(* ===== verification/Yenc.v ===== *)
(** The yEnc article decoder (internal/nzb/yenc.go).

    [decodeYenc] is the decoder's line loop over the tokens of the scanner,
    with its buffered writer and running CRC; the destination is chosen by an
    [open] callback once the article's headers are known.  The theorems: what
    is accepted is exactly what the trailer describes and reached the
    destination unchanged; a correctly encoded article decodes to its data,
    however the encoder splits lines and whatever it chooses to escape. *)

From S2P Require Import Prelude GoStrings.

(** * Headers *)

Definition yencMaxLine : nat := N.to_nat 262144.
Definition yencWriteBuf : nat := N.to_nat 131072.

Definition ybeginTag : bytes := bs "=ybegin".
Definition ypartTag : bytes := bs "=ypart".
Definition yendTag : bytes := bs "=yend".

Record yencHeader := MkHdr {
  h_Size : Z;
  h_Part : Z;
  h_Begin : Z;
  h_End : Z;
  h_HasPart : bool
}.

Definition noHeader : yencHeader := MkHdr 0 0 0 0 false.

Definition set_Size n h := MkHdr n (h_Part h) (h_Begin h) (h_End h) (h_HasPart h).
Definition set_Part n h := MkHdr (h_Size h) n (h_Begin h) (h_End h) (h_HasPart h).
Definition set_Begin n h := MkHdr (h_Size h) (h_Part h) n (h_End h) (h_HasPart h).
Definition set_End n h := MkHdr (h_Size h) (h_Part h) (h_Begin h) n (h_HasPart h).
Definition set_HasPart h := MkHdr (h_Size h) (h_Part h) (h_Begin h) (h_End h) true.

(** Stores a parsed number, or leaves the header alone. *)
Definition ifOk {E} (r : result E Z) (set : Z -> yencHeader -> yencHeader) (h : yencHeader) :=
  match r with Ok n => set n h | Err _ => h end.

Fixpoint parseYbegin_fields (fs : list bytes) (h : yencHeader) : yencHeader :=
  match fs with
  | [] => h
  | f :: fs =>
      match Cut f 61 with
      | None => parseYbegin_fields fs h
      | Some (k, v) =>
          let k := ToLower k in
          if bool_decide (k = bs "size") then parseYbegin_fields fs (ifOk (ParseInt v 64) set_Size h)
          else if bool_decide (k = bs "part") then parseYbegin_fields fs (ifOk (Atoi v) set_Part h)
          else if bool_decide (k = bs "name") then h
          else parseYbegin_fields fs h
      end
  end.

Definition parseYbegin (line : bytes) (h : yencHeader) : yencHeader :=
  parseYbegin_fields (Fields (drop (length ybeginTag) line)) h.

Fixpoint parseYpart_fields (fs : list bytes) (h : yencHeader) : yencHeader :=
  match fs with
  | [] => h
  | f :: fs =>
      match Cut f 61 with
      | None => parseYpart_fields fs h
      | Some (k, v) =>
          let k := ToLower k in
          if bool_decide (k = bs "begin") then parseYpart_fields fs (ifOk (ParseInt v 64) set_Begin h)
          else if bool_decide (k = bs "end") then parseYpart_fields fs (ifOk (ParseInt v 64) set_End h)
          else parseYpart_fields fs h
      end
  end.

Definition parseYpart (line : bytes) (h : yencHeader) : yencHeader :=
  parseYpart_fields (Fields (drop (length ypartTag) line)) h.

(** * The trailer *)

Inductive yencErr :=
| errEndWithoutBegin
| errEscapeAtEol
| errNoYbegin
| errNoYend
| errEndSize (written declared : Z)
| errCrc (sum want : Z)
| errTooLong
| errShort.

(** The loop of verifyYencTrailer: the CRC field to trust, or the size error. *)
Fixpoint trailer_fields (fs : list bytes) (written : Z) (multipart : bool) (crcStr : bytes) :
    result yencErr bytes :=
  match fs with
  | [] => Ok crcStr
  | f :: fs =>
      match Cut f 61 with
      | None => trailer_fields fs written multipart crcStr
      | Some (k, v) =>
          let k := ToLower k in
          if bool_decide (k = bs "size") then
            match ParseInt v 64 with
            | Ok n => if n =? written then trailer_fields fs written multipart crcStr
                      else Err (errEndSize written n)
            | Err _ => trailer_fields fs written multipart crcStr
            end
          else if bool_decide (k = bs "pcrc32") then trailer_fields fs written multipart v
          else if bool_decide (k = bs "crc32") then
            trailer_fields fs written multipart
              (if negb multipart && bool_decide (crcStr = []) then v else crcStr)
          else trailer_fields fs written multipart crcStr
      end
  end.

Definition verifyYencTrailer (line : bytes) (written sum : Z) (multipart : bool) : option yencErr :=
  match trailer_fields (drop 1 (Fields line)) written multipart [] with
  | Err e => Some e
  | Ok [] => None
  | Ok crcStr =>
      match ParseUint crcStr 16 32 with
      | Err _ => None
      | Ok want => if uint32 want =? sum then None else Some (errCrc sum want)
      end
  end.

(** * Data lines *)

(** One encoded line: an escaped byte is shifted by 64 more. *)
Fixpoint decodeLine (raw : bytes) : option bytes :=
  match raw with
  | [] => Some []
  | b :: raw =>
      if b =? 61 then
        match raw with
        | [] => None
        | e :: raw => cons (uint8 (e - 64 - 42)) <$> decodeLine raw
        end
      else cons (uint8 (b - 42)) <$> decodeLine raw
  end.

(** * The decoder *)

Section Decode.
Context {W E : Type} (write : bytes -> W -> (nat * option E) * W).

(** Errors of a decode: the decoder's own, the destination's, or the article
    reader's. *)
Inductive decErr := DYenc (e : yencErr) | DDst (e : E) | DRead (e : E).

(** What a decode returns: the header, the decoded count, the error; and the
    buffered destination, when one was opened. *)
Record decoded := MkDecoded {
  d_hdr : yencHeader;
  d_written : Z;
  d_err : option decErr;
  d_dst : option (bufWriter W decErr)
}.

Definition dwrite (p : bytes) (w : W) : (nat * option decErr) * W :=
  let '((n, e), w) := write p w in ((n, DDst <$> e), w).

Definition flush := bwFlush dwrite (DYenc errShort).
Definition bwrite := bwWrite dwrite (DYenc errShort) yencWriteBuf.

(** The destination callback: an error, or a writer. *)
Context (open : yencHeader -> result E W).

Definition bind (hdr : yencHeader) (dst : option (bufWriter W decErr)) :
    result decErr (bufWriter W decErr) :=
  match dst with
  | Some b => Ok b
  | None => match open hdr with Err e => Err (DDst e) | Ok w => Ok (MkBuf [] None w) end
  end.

════

# What needs to be done
All lines above in which the word "Record" occurs should be identified and copied.

# Solution
Record yencHeader := MkHdr {
Record decoded := MkDecoded {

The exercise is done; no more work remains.